Lors de sa conférence de presse annuelle le 19 décembre, Vladimir Poutine a présenté sa version des événements en Ukrainé. Le chef du Kremlin a imputé à Kiev et aux Européens la responsabilité du conflit déclenché par Moscou en février 2022. Il a également rejeté la culpabilité russe concernant les pertes humaines, affirmant que son pays n’avait pas initié les hostilités.
Le président russe a soutenu que la Russie demeure disposée à négocier et à mettre fin au conflit. Cependant, il a placé l’entière responsabilité de l’impasse sur Kiev et ses soutiens européens. Poutine a présenté une narration où les véritables obstacles provenaient du camp adverse, minimisant ainsi les positions russes dans le blocage des pourparlers.

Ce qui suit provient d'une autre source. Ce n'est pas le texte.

(** * The game-state reducer of boardgame.io ([src/core/reducer.js])

    A shallow embedding of [createGameReducer] and of the two reducers it
    builds, [GameFlow] and [GameReducer], over a small model of the
    JavaScript object heap.

    What is modelled, and how:
    - values are the JavaScript primitives and references to heap objects;
      numbers are the integers (arithmetic on them is exact, as it is on
      doubles inside the safe-integer range) and [NaN];
    - the heap is a list of objects, a location is an index in it, and
      allocation appends; plain objects are association lists from
      property names to values in insertion order (the language
      enumerates integer-like names first, which is not modelled), arrays
      are lists; objects are plain data: no prototypes of their own, no
      accessors, no [toJSON], no functions as values;
    - a computation takes a heap and either returns a value and a heap,
      throws, or leaves the modelled fragment of the language
      ([Unmodelled]: a coercion of an object to a primitive, a numeric
      string that is not a decimal integer literal, a property of an
      array or of a primitive, ...);
    - the game definition ([setup], [reducer], [victory], [flow]) is a
      record of such computations: the integrator's functions may read,
      allocate and mutate;
    - the reducer that [createGameReducer] returns is a closure over
      [game] and [initial]; it is modelled by the function [GameReducer]
      of these two;
    - the action-type constants come from [./action-types], which is not
      part of these sources; they are taken as a parameter [Actions].

    [createDispatchers], the other function of the file, builds callbacks
    around [store.dispatch] and [ActionCreators.makeMove], which are not
    part of these sources either; they are parameters of its model, and
    the object of callbacks it returns is a list of named functions. *)

From Stdlib Require Import ZArith String Ascii List Lia.
From Stdlib Require Import DecimalString DecimalZ DecimalPos.
From stdpp Require Import base option list.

Durant cette session d’environ quatre heures et demie, le contrôle éditorial était strict. Seules deux questions provenant de journalistes occidentaux, un représentant de NBC et un autre de la BBC, ont apporté des perspectives divergentes. Les interrogations ont rappelé les propositions ukrainiennes et européennes existantes qui contredisaient le discours présidentiel.

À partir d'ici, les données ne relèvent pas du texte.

(* ===== verification/_CoqProject ===== *)
-Q . S2P
Prelude.v
Types.v
Users.v
Tickets.v
StoreSpec.v
Comments.v
Stats.v
Server.v
Client.v
Wire.v
View.v
Widgets.v
Runtime.v
Interleave.v
Browser.v
Sessions.v
Transport.v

Aucune interrogation directe n’a porté sur les détails spécifiques des négociations menées durant les semaines précédentes. L’événement s’apparentait davantage à un spectacle orchestré qu’à un véritable échange démocratique. Poutine a inversé les rôles entre lui-même et son audience à plusieurs occasions, renforçant ainsi le contrôle narratif.
Cette présentation révèle la stratégie communicationnelle du Kremlin concernant le conflit ukrainien. Les discours publics russes persistaient à nier la responsabilité du déclenchement des hostilités. Cette approche maintient une narration différente de celle reconnue internationalement sur l’origine du conflit.